MATERIAL TO PROCESS.
Lemma lookup_loop_trace ep ctx tctx dl host active us s :
  loop_pre ep us active s -> loop_post ep host us s (lookup_loop ctx tctx dl host active s).
Proof.
  revert us s. induction active as [|i l IH]; intros us s Hpre; cbn [lookup_loop].
  { destruct Hpre as (Hn & _ & Hus). apply Forall2_nil_inv_l in Hus as ->. by apply lookup_fallback_trace. }
  destruct us as [|u us]; [by destruct Hpre as (_ & _ & Hus); inversion Hus|].
  do 3 quiet. rewrite bind_run. cbn [gets fst snd].
  match goal with Hp : loop_pre _ _ _ ?s0 |- loop_post _ _ _ ?s0 _ => revert Hp; generalize s0 end.
  intros t (Hn & <- & Hus). apply Forall2_cons in Hus as [(u' & Eu & En & El) Hus]. rewrite Eu, bind_run.
  pose proof (upstream_lookup_frame u' a0 host t) as Hf.
  destruct (upstream_lookup_asked u' a0 host t) as (evs & Et & Ha). apply (asked_same _ _ u) in Ha; [|done..].
  assert (Hpre1 : loop_pre (dohHost (s_dns t)) us l (snd (upstream_lookup u' a0 host t)))
    by (eapply loop_pre_frame; [exact Hf|done]).
  destruct (upstream_lookup u' a0 host t) as [[addrs err] t']. cbn [fst snd] in *.
  assert (Hset : forall r, definite (addrs, err) = true -> settled_post t' r -> loop_post (dohHost (s_dns t)) host (u :: us) t r).
  { intros r Hd [Etr Hauth]. rewrite Hd in Ha. exists evs. rewrite Etr, Hauth. split; [done|by constructor]. }
  destruct err as [e|]; [destruct (errors_Is e errNotFound) eqn:Ee|].
  - apply Hset; [done|]. destruct Hpre1 as [Hn1 _]. settled. cbv zeta. settled. by apply notFound_settled.
  - eapply loop_failed; [exact Et|by unfold definite in Ha; cbn in Ha; rewrite Ee in Ha|]. cbv iota beta zeta.
    do 2 quiet. by apply IH.
  - apply Hset; [done|]. destruct Hpre1 as [Hn1 _]. settled. cbv zeta. settled. done.
Qed.

Lemma claim_all_usable now k (us pre : list upstream) : length pre = k ->
  Forall2 (same_at (pre ++ snd (claim_all now k us))) (fst (claim_all now k us)) (usable now us).
Proof.
  revert k pre. induction us as [|u us IH]; intros k pre Hk; cbn [claim_all]; [constructor|].
  unfold usable. rewrite filter_cons. pose proof (claim_ids now u) as [En El].
  destruct (claim now u) as [b u1]. cbn in En, El. specialize (IH (S k) (pre ++ [u1])).
  rewrite length_app in IH. cbn in IH. specialize (IH ltac:(lia)).
  destruct (claim_all now (S k) us) as [l us1]. cbn in *. rewrite <- app_assoc in IH. cbn in IH.
  destruct b; cbn; [|exact IH]. constructor; [|exact IH].
  exists u1. split; [|done]. rewrite <- Hk. by rewrite list_lookup_middle.
Qed.

(** What the claim loop leaves. *)
Lemma claim_pre host s (now := fst (time_now s)) (r := claim_upstreams now (snd (time_now s))) :
  localOnNXDomain (s_dns s) = false ->
  loop_pre (dohHost (s_dns s)) (usable (fst (w_now (s_world s))) (tunnel (s_dns s))) (fst r) (snd r) /\
  s_trace (snd r) = s_trace s.
Proof.
  intros Hn. split; [|subst r; rewrite !trace_same; auto with gate].
  subst r now. unfold time_now. rewrite perform_run. cbn [fst snd]. set (now := fst (w_now (s_world s))).
  pose proof (claim_all_usable now 0 (tunnel (s_dns s)) [] eq_refl) as Hus.
  unfold claim_upstreams. cbn [s_dns]. destruct (claim_all now 0 (tunnel (s_dns s))) as [active us]. done.
Qed.

(** C8: with LOCAL_DNS_ON_NXDOMAIN off, a name goes to the local resolver only
    when no tunnel resolver settled it.  The resolvers that may be used at the
    time the lookup began are asked in their order, each after the one before
    failed (no answer, an error reply, an undecodable body); the first that
    settles the name, with addresses, with none or with NXDOMAIN, ends the
    lookup, whose result is authoritative and for which the local resolver is
    not asked; when all failed the local resolver is asked, once and last,
    and the result is not authoritative. *)
Theorem lookup_local_only_as_fallback ctx host s r s'
    (Hoff : localOnNXDomain (s_dns s) = false) (Hrun : lookup ctx host s = (r, s')) :
  exists evs, s_trace s' = s_trace s ++ evs /\
    lookup_trace (dohHost (s_dns s)) host (usable (fst (w_now (s_world s))) (tunnel (s_dns s)))
      (r_authoritative (fst r)) evs.
Proof.
  set (now := fst (w_now (s_world s))). set (us := usable now (tunnel (s_dns s))).
  assert (Hl : loop_post (dohHost (s_dns s)) host us s (lookup ctx host s)); [|by rewrite Hrun in Hl].
  unfold lookup. do 2 rewrite bind_run. destruct (claim_pre host s Hoff) as [Hpre Et0]. fold now us in Hpre.
  revert Hpre Et0. generalize (snd (claim_upstreams (fst (time_now s)) (snd (time_now s)))).
  generalize (fst (claim_upstreams (fst (time_now s)) (snd (time_now s)))). intros active s0 Hpre Et0.
  unfold loop_post. rewrite <- Et0.
  match goal with |- exists evs, s_trace (snd ?r) = _ /\ _ => change (loop_post (dohHost (s_dns s)) host us s0 r) end.
  quiet. rewrite bind_run.
  match goal with |- context [lookup_loop ?c ?t ?d ?h ?act ?s1] =>
    destruct (lookup_loop_trace (dohHost (s_dns s)) c t d h act us s1 ltac:(assumption)) as (evs & Et & Ht);
    destruct (lookup_loop c t d h act s1) as [r1 s3] end.
  by exists evs.
Qed.
End Leak.

(** Two resolvers. *)
Definition demo_cache (onNX : bool) : dnsCache :=
  let c := SetTunnelDNS ["1.1.1.1:53"; "8.8.8.8:53"] new_dnsCache in
  MkCache ∅ (ttl c) (negativeTTL c) false 0 "" false (tunnel c) onNX 0 0.
Definition demo_world (dns : list resolverReply) (local : list (error + list (list ascii))) : script :=
  MkScript (1000 * Second) true dns [] local [] [].

(** The first is silent and the second knows no such name: the local resolver
    is not asked. *)
Definition nx_reply : resolverReply := MkResolverReply [true] (inl (net_DNSError "no such host" true false)).
Lemma lookup_local_only_as_fallback_witness :
  let s := MkSys (demo_cache false) (demo_world [MkResolverReply [true] (inl timeout_error); nx_reply] []) [] in
  exists evs, s_trace (snd (lookup None "example.com" s)) = evs /\
    lookup_trace "" "example.com" (tunnel (demo_cache false)) true evs /\
    length evs = 4%nat /\ Forall is_upstream evs.
Proof.
  intros s. destruct (lookup_local_only_as_fallback None "example.com" s _ _ eq_refl (surjective_pairing _))
    as (evs & Et & Ht).
  exists evs. split; [exact Et|]. vm_compute in Et. subst evs.
  split; [exact Ht|]. split; [reflexivity|repeat constructor].
Defined.

(** ** Pauses *)

(** A resolver to which no channel could be opened while the tunnel is up
    is not used for the ten seconds of the pause; from then on one lookup may
    probe it, and while that probe is out no other lookup is allowed. *)
Theorem unreachable_pauses (u : upstream) (now t : Z) (err : error) (Hp : probing u = false)
    (Hnow : 0 <= now) :
  let u1 := failed false now err u in
  (t < now + upstreamPause -> claim t u1 = (false, u1)) /\
  (now + upstreamPause <= t ->
     claim t u1 = (true, set_probing true u1) /\
     forall t', claim t' (set_probing true u1) = (false, set_probing true u1)).
Proof.
  cbv zeta. unfold claim, IsZero. cbn [failed set_probing pausedUntil probing]. rewrite Hp.
  unfold time_Add, time_zero, upstreamPause, Before, Second in *.
  split; intros Ht; [|split; [|intros t']]; cases_lia; done.
Qed.

Section NoPause.
Context {W : Type} `{World W}.
Implicit Types (s : Sys W) (ctx : Ctx) (host key : string).

(** A world in which every channel to a resolver opens; errors of the
    standard library do not wrap this package's variables. *)
Definition foreign (e : error) : Prop := errors_Is e errUnreachable = false.
Definition open_reply (r : resolverReply) : Prop :=
  rr_opened r = true /\ match rr_result r with inl e => foreign e | _ => True end.
Definition open_http (r : httpReply) : Prop :=
  hr_connected r = true /\
  match hr_result r with inl e | inr (_, inl e) => foreign e | _ => True end.
Definition channels_open : Prop :=
  (forall server q ctx w, open_reply (fst (w_resolver server q ctx w))) /\
  (forall url ctx w, open_http (fst (w_http url ctx w))).

(** No resolver goes from usable to paused. *)
Definition stays_usable s s' : Prop :=
  forall i u', tunnel (s_dns s') !! i = Some u' ->
    exists u, tunnel (s_dns s) !! i = Some u /\
              (pausedUntil u = time_zero -> pausedUntil u' = time_zero).
#[local] Instance stays_usable_refl : Reflexive stays_usable.
Proof. intros s i u' E. eauto. Qed.
#[local] Instance stays_usable_trans : Transitive stays_usable.
Proof.
  intros s1 s2 s3 H12 H23 i u3 E3. destruct (H23 i u3 E3) as (u2 & E2 & P2).
  destruct (H12 i u2 E2) as (u1 & E1 & P1). eauto.
Qed.

Lemma stays_usable_same s s' : tunnel (s_dns s') = tunnel (s_dns s) -> stays_usable s s'.
Proof. intros E i u' Eu. rewrite E in Eu. eauto. Qed.
Lemma perform_usable {A} evs (op : W -> A * W) : keeps stays_usable (perform evs op).
Proof. intros s. apply stays_usable_same. by rewrite perform_dns. Qed.
Lemma gets_usable {A} (f : Sys W -> A) : keeps stays_usable (gets f).
Proof. intros s. reflexivity. Qed.
Lemma ret_usable {A} (a : A) : keeps stays_usable (mret a : M (Sys W) A).
Proof. intros s. reflexivity. Qed.
Lemma count_fallback_usable z : keeps stays_usable (on_dns (W := W) (count_fallback z)).
Proof. intros s. by apply stays_usable_same. Qed.
Lemma upd_usable i f :
  (forall u, pausedUntil u = time_zero -> pausedUntil (f u) = time_zero) ->
  keeps stays_usable (upd_upstream (W := W) i f).
Proof.
  intros Hf s j u' E. cbn in E. rewrite list_lookup_alter in E. case_decide; [subst j|eauto].
  destruct (tunnel (s_dns s) !! i) as [u|]; [|done]. cbn in E. simplify_eq. eauto.
Qed.
Lemma claim_usable now : keeps stays_usable (claim_upstreams (W := W) now).
Proof.
  intros s i u'. unfold claim_upstreams.
  assert (Hc : forall us k, snd (claim_all now k us) !! i = Some u' ->
    exists u, us !! i = Some u /\ (pausedUntil u = time_zero -> pausedUntil u' = time_zero)).
  { revert i. intros i us. revert i. induction us as [|u us IH]; intros i k; [done|].
    cbn [claim_all]. specialize (IH (pred i) (S k)).
    assert (Hu : pausedUntil (snd (claim now u)) = pausedUntil u)
      by (unfold claim; repeat split_if; done).
    destruct (claim now u) as [b u1], (claim_all now (S k) us) as [l us1]. cbn in *.
    destruct i as [|i]; cbn; [|apply IH]. intros [= <-]. exists u. by rewrite Hu. }
  specialize (Hc (tunnel (s_dns s)) 0%nat).
  destruct (claim_all now 0 (tunnel (s_dns s))) as [l us]. apply Hc.
Qed.
Lemma release_usable l : keeps stays_usable (releaseProbes (W := W) l).
Proof.
  intros s i u'. unfold releaseProbes. cbn. revert u'. induction l as [|k l IH]; intros u'; cbn; [eauto|].
  rewrite list_lookup_alter. case_decide; [subst k|apply IH].
  destruct (foldr _ _ l !! i) as [u|]; [|done]. cbn. intros [= <-].
  destruct (IH u eq_refl) as (u0 & E0 & P0). exists u0. by split.
Qed.
#[local] Hint Resolve perform_usable gets_usable ret_usable count_fallback_usable claim_usable release_usable : gate.

Lemma time_now_usable : keeps stays_usable (time_now (W := W)).
Proof. apply perform_usable. Qed.
Lemma tunnelUp_usable : keeps stays_usable (tunnelUp (W := W)).
Proof. apply perform_usable. Qed.
Lemma WithTimeout_usable ctx d : keeps stays_usable (WithTimeout (W := W) ctx d).
Proof. unfold WithTimeout. walk. apply time_now_usable. Qed.
#[local] Hint Resolve time_now_usable tunnelUp_usable WithTimeout_usable : gate.
Lemma lookupLocal_usable ctx host : keeps stays_usable (lookupLocal (W := W) ctx host).
Proof. unfold lookupLocal. walk. Qed.
Lemma upstream_lookup_usable u ctx host : keeps stays_usable (upstream_lookup (W := W) u ctx host).
Proof. unfold upstream_lookup, dohLookup, dnsServerLookup. walk. Qed.
Lemma answered_usable i rtt : keeps stays_usable (upstreamAnswered (W := W) i rtt).
Proof. unfold upstreamAnswered. walk. by apply upd_usable. Qed.
Lemma failed_usable i e : foreign e -> keeps stays_usable (upstreamFailed (W := W) i e).
Proof. unfold upstreamFailed. intros ->. walk. by apply upd_usable. Qed.
#[local] Hint Resolve lookupLocal_usable upstream_lookup_usable answered_usable failed_usable : gate.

TASK BRIEF.
As the answer, set down only the lines from the data above between the one holding "is not asked. *)" and the one holding "Implicit Types (s", inclusive, exactly as they read.

RESULT OF THE EXERCISE.
    is not asked. *)
Definition nx_reply : resolverReply := MkResolverReply [true] (inl (net_DNSError "no such host" true false)).
Lemma lookup_local_only_as_fallback_witness :
  let s := MkSys (demo_cache false) (demo_world [MkResolverReply [true] (inl timeout_error); nx_reply] []) [] in
  exists evs, s_trace (snd (lookup None "example.com" s)) = evs /\
    lookup_trace "" "example.com" (tunnel (demo_cache false)) true evs /\
    length evs = 4%nat /\ Forall is_upstream evs.
Proof.
  intros s. destruct (lookup_local_only_as_fallback None "example.com" s _ _ eq_refl (surjective_pairing _))
    as (evs & Et & Ht).
  exists evs. split; [exact Et|]. vm_compute in Et. subst evs.
  split; [exact Ht|]. split; [reflexivity|repeat constructor].
Defined.

(** ** Pauses *)

(** A resolver to which no channel could be opened while the tunnel is up
    is not used for the ten seconds of the pause; from then on one lookup may
    probe it, and while that probe is out no other lookup is allowed. *)
Theorem unreachable_pauses (u : upstream) (now t : Z) (err : error) (Hp : probing u = false)
    (Hnow : 0 <= now) :
  let u1 := failed false now err u in
  (t < now + upstreamPause -> claim t u1 = (false, u1)) /\
  (now + upstreamPause <= t ->
     claim t u1 = (true, set_probing true u1) /\
     forall t', claim t' (set_probing true u1) = (false, set_probing true u1)).
Proof.
  cbv zeta. unfold claim, IsZero. cbn [failed set_probing pausedUntil probing]. rewrite Hp.
  unfold time_Add, time_zero, upstreamPause, Before, Second in *.
  split; intros Ht; [|split; [|intros t']]; cases_lia; done.
Qed.

Section NoPause.
Context {W : Type} `{World W}.
Implicit Types (s : Sys W) (ctx : Ctx) (host key : string).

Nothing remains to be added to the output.